**Work required:** The lines to copy are those holding the string "events" in the entries below.
════
(* ===== verification/EventReaders.v ===== *)
(** [packages/events/models.py] and [outbox.py], the [from_dict]s: what a store wrote with
    [to_dict] is read back as the same record. *)
From S2P Require Import Prelude PyTime PyTimeFacts PyDecimal Json JsonRead Domain EventModels Outbox.
#[local] Open Scope Z_scope.

(** ** Readers *)

(* @ packages/events/models.py 67-76 LineageRef.from_dict *)
Definition LineageRef_from_dict (value : dict string json) : res LineageRef :=
  kind ← field "kind" read_text value;
  identifier ← field "identifier" read_text value;
  version ← field_or_none "version" (read_opt read_text) value;
  content_hash ← field_or_none "contentHash" (read_opt read_text) value;
  LineageRef_check (mk_LineageRef kind identifier version content_hash).

#[export] Instance LineageRef_stored : Stored LineageRef := {
  to_json := LineageRef_to_dict;
  from_json j := d ← as_dict j; LineageRef_from_dict d;
  storable r := LineageRef_check r = Ok r
}.

#[export] Instance LineageRef_laws : StoredLaws LineageRef.
Proof.
  intros r Hr. change (storable r) with (LineageRef_check r = Ok r) in Hr.
  change (LineageRef_from_dict (written (fields_of (LineageRef_to_dict r))) = Ok r).
  unfold LineageRef_from_dict. do 4 read_field. by destruct r.
Qed.

(* @ packages/events/models.py 187-198 EventVersions.from_dict *)
Definition EventVersions_from_dict (value : dict string json) : res EventVersions :=
  calculation_version ← field "calculationVersion" read_text value;
  ranking_model_version ← field "rankingModelVersion" read_text value;
  membership_version ← field "membershipVersion" read_text value;
  baseline_version ← field_or_none "baselineVersion" (read_opt read_text) value;
  EventVersions_check
    (mk_EventVersions calculation_version ranking_model_version membership_version baseline_version).

(** The members of the enumerations. *)
Definition ClassificationKind_members := [INFOSTOCK_THEME; UNCLASSIFIED_CLUSTER; TEMPORARY_THEME].
Definition ClassificationCertainty_members := [CERT_PROVISIONAL; CONFIRMED].
Definition ClassificationSource_members := [LIVE_ENGINE; OPERATOR; INFOSTOCK].
Definition LifecycleStatus_members := [CANDIDATE; ACTIVE; WEAKENING; CLOSED; DISCARDED].
Definition ReconciliationStatus_members := [REC_PENDING; MATCHED; UNMATCHED].

(* @ packages/events/models.py 246-256 EventClassification.from_dict *)
Definition EventClassification_from_dict (value : dict string json) : res EventClassification :=
  classification_version ← field "classificationVersion" read_int value;
  theme_id ← field "themeId" read_text value;
  display_name ← field "displayName" read_text value;
  kind ← field "kind" (read_enum ClassificationKind_value ClassificationKind_members) value;
  certainty ← field "certainty" (read_enum ClassificationCertainty_value ClassificationCertainty_members) value;
  source ← field "source" (read_enum ClassificationSource_value ClassificationSource_members) value;
  changed_at ← field "changedAt" read_stamp value;
  EventClassification_check
    (mk_EventClassification classification_version theme_id display_name kind certainty source changed_at).

(* @ packages/events/models.py 323-354 CanonicalEvent.from_dict *)
Definition CanonicalEvent_from_dict (value : dict string json) : res CanonicalEvent :=
  classification ← item_get "classification" value;
  versions ← item_get "versions" value;
  lineage ← item_get "lineage" value;
  classification ← as_dict classification;
  versions ← as_dict versions;
  lineage ← as_list lineage;
  event_id ← field "eventId" read_text value;
  identity_key ← field "identityKey" read_text value;
  market_date ← field "marketDate" read_day value;
  canonical_theme_id ← field "canonicalThemeId" read_text value;
  catalyst_key ← field "catalystKey" read_text value;
  lifecycle_status ← field "lifecycleStatus" (read_enum LifecycleStatus_value LifecycleStatus_members) value;
  reconciliation_status ←
    field "reconciliationStatus" (read_enum ReconciliationStatus_value ReconciliationStatus_members) value;
  state_version ← field "stateVersion" read_int value;
  state_policy_version ← field "statePolicyVersion" read_text value;
  classification ← EventClassification_from_dict classification;
  first_detected_at ← field "firstDetectedAt" read_stamp value;
  changed_at ← field "changedAt" read_stamp value;
  last_source ← field "lastSource" read_text value;
  last_source_sequence ← field "lastSourceSequence" read_int value;
  last_received_at ← field "lastReceivedAt" read_stamp value;
  lineage ← mapM_res from_json lineage;
  versions ← EventVersions_from_dict versions;
  CanonicalEvent_check
    (mk_CanonicalEvent event_id identity_key market_date canonical_theme_id catalyst_key
       lifecycle_status reconciliation_status state_version state_policy_version classification
       first_detected_at changed_at last_source last_source_sequence last_received_at lineage versions).

(* @ packages/events/models.py 459-465 EventWriteDisposition *)
Definition EventWriteDisposition_value (d : EventWriteDisposition) : string :=
  match d with
  | APPLIED => "APPLIED" | DUPLICATE_IDENTITY => "DUPLICATE_IDENTITY"
  | ALREADY_IN_STATE => "ALREADY_IN_STATE" | STALE_SOURCE_SEQUENCE => "STALE_SOURCE_SEQUENCE"
  | STALE_STATE_VERSION => "STALE_STATE_VERSION" | STALE_OCCURRED_AT => "STALE_OCCURRED_AT"
  end.
Definition EventWriteDisposition_members :=
  [APPLIED; DUPLICATE_IDENTITY; ALREADY_IN_STATE; STALE_SOURCE_SEQUENCE; STALE_STATE_VERSION; STALE_OCCURRED_AT].

(* @ packages/events/models.py 478-483 EventWriteResult.to_dict *)
Definition EventWriteResult_to_dict (r : EventWriteResult) : json :=
  JObj [("event", CanonicalEvent_to_dict (wr_event r));
        ("disposition", JStr (EventWriteDisposition_value (wr_disposition r)));
        ("outboxMessageId", JOpt (wr_outbox_message_id r))].

(* @ packages/events/models.py 485-498 EventWriteResult.from_dict *)
Definition EventWriteResult_from_dict (value : dict string json) : res EventWriteResult :=
  event ← item_get "event" value;
  event ← as_dict event;
  event ← CanonicalEvent_from_dict event;
  disposition ← field "disposition" (read_enum EventWriteDisposition_value EventWriteDisposition_members) value;
  outbox_message_id ← field_or_none "outboxMessageId" (read_opt read_text) value;
  Ok (mk_EventWriteResult event disposition outbox_message_id).

(* @ packages/events/outbox.py 78-96 OutboxMessage.from_dict *)
Definition OutboxMessage_from_dict (value : dict string json) : res OutboxMessage :=
  payload ← item_get "payload" value;
  payload ← as_dict payload;
  message_id ← field "messageId" read_text value;
  event_type ← field "eventType" read_text value;
  event_version ← field "eventVersion" read_text value;
  aggregate_id ← field "aggregateId" read_text value;
  occurred_at ← field "occurredAt" read_stamp value;
  received_at ← field "receivedAt" read_stamp value;
  producer ← field "producer" read_text value;
  correlation_id ← field "correlationId" read_text value;
  causation_id ← field_or_none "causationId" (read_opt read_text) value;
  OutboxMessage_check
    (mk_OutboxMessage message_id event_type event_version aggregate_id occurred_at received_at
       producer correlation_id causation_id (JObj payload)).

(** ** What was written is read *)

(** Records as their constructors accept them, with the days and times Python has. *)
Record storable_classification (c : EventClassification) : Prop := {
  sc_check : EventClassification_check c = Ok c;
  sc_changed_at : is_datetime (ec_changed_at c)
}.

Record storable_event (e : CanonicalEvent) : Prop := {
  se_check : CanonicalEvent_check e = Ok e;
  se_market_date : is_date (ce_market_date e);
  se_first_detected_at : is_datetime (ce_first_detected_at e);
  se_changed_at : is_datetime (ce_changed_at e);
  se_last_received_at : is_datetime (ce_last_received_at e);
  se_classification : storable_classification (ce_classification e);
  se_lineage : Forall storable (ce_lineage e);
  se_versions : EventVersions_check (ce_versions e) = Ok (ce_versions e)
}.

Record storable_message (m : OutboxMessage) : Prop := {
  sm_check : OutboxMessage_check m = Ok m;
  sm_occurred_at : is_datetime (om_occurred_at m);
  sm_received_at : is_datetime (om_received_at m)
}.

#[export] Instance EventVersions_stored : Stored EventVersions := {
  to_json := EventVersions_to_dict;
  from_json j := d ← as_dict j; EventVersions_from_dict d;
  storable v := EventVersions_check v = Ok v
}.
#[export] Instance EventClassification_stored : Stored EventClassification := {
  to_json := EventClassification_to_public_dict;
  from_json j := d ← as_dict j; EventClassification_from_dict d;
  storable := storable_classification
}.
#[export] Instance CanonicalEvent_stored : Stored CanonicalEvent := {
  to_json := CanonicalEvent_to_dict;
  from_json j := d ← as_dict j; CanonicalEvent_from_dict d;
  storable := storable_event
}.
#[export] Instance EventWriteResult_stored : Stored EventWriteResult := {
  to_json := EventWriteResult_to_dict;
  from_json j := d ← as_dict j; EventWriteResult_from_dict d;
  storable r := storable_event (wr_event r)
}.
#[export] Instance OutboxMessage_stored : Stored OutboxMessage := {
  to_json := OutboxMessage_to_dict;
  from_json j := d ← as_dict j; OutboxMessage_from_dict d;
  storable := storable_message
}.

Lemma read_kind k :
  read_enum ClassificationKind_value ClassificationKind_members (normalize (JStr (ClassificationKind_value k))) = Ok k.
Proof. by destruct k. Qed.
Lemma read_certainty c :
  read_enum ClassificationCertainty_value ClassificationCertainty_members
    (normalize (JStr (ClassificationCertainty_value c))) = Ok c.
Proof. by destruct c. Qed.
Lemma read_source s :
  read_enum ClassificationSource_value ClassificationSource_members
    (normalize (JStr (ClassificationSource_value s))) = Ok s.
Proof. by destruct s. Qed.
Lemma read_lifecycle s :
  read_enum LifecycleStatus_value LifecycleStatus_members (normalize (JStr (LifecycleStatus_value s))) = Ok s.
Proof. by destruct s. Qed.
Lemma read_reconciliation s :
  read_enum ReconciliationStatus_value ReconciliationStatus_members
    (normalize (JStr (ReconciliationStatus_value s))) = Ok s.
Proof. by destruct s. Qed.
Lemma read_disposition d :
  read_enum EventWriteDisposition_value EventWriteDisposition_members
    (normalize (JStr (EventWriteDisposition_value d))) = Ok d.
Proof. by destruct d. Qed.
#[export] Hint Resolve read_kind read_certainty read_source read_lifecycle read_reconciliation read_disposition : stored.

Lemma EventVersions_read v :
  EventVersions_check v = Ok v -> EventVersions_from_dict (written (fields_of (EventVersions_to_dict v))) = Ok v.
Proof. intros Hv. unfold EventVersions_from_dict. do 4 read_field. by destruct v. Qed.
#[export] Instance EventVersions_laws : StoredLaws EventVersions.
Proof. intros v Hv. by apply EventVersions_read. Qed.

Lemma EventClassification_read c :
  storable_classification c ->
  EventClassification_from_dict (written (fields_of (EventClassification_to_public_dict c))) = Ok c.
Proof. intros [Hc Ht]. unfold EventClassification_from_dict. do 7 read_field. by destruct c. Qed.
#[export] Instance EventClassification_laws : StoredLaws EventClassification.
Proof. intros c Hc. by apply EventClassification_read. Qed.

Lemma mapM_stored {A} `{StoredLaws A} (l : list A) :
  Forall storable l -> mapM_res from_json (List.map normalize (to_json <$> l)) = Ok l.
Proof. apply read_stored_list. Qed.

Lemma CanonicalEvent_read e :
  storable_event e -> CanonicalEvent_from_dict (written (fields_of (CanonicalEvent_to_dict e))) = Ok e.
Proof.
  intros [Hc Hd H1 H2 H3 Hcl Hl Hv]. unfold CanonicalEvent_from_dict. do 3 take_item.
  do 3 read_shape. do 9 read_field. read_step (EventClassification_read _ Hcl).
  do 5 read_field. read_step (mapM_stored _ Hl). read_step (EventVersions_read _ Hv). by destruct e.
Qed.
#[export] Instance CanonicalEvent_laws : StoredLaws CanonicalEvent.
Proof. intros e He. by apply CanonicalEvent_read. Qed.

#[export] Instance EventWriteResult_laws : StoredLaws EventWriteResult.
Proof.
  intros r Hr. change (storable_event (wr_event r)) in Hr.
  change (EventWriteResult_from_dict (written (fields_of (EventWriteResult_to_dict r))) = Ok r).
  unfold EventWriteResult_from_dict. take_item. read_shape. read_step (CanonicalEvent_read _ Hr). do 2 read_field. by destruct r.
Qed.

#[export] Instance OutboxMessage_laws : StoredLaws OutboxMessage.
Proof.
  intros m [Hc Ho Hr]. change (OutboxMessage_from_dict (written (fields_of (OutboxMessage_to_dict m))) = Ok m).
  assert (exists fields, om_payload m = JObj fields /\ normalize (om_payload m) = om_payload m) as (fields&E&Hn).
  { unfold OutboxMessage_check in Hc. repeat apply res_bind_ok in Hc as (?&_&Hc).
    destruct (normalize (om_payload m)) as [| | | | | |fields] eqn:E; try done.
    exists fields. injection Hc as Ep. apply (f_equal om_payload) in Ep. cbn in Ep. by rewrite <-Ep. }
  unfold OutboxMessage_from_dict. take_item. etrans; [eapply res_bind_eq; by rewrite Hn, E|]. cbv beta.
  do 9 read_field. rewrite <-E. by destruct m.
Qed.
════
**Output:**
(** [packages/events/models.py] and [outbox.py], the [from_dict]s: what a store wrote with
(* @ packages/events/models.py 67-76 LineageRef.from_dict *)
(* @ packages/events/models.py 187-198 EventVersions.from_dict *)
(* @ packages/events/models.py 246-256 EventClassification.from_dict *)
(* @ packages/events/models.py 323-354 CanonicalEvent.from_dict *)
(* @ packages/events/models.py 459-465 EventWriteDisposition *)
(* @ packages/events/models.py 478-483 EventWriteResult.to_dict *)
(* @ packages/events/models.py 485-498 EventWriteResult.from_dict *)
(* @ packages/events/outbox.py 78-96 OutboxMessage.from_dict *)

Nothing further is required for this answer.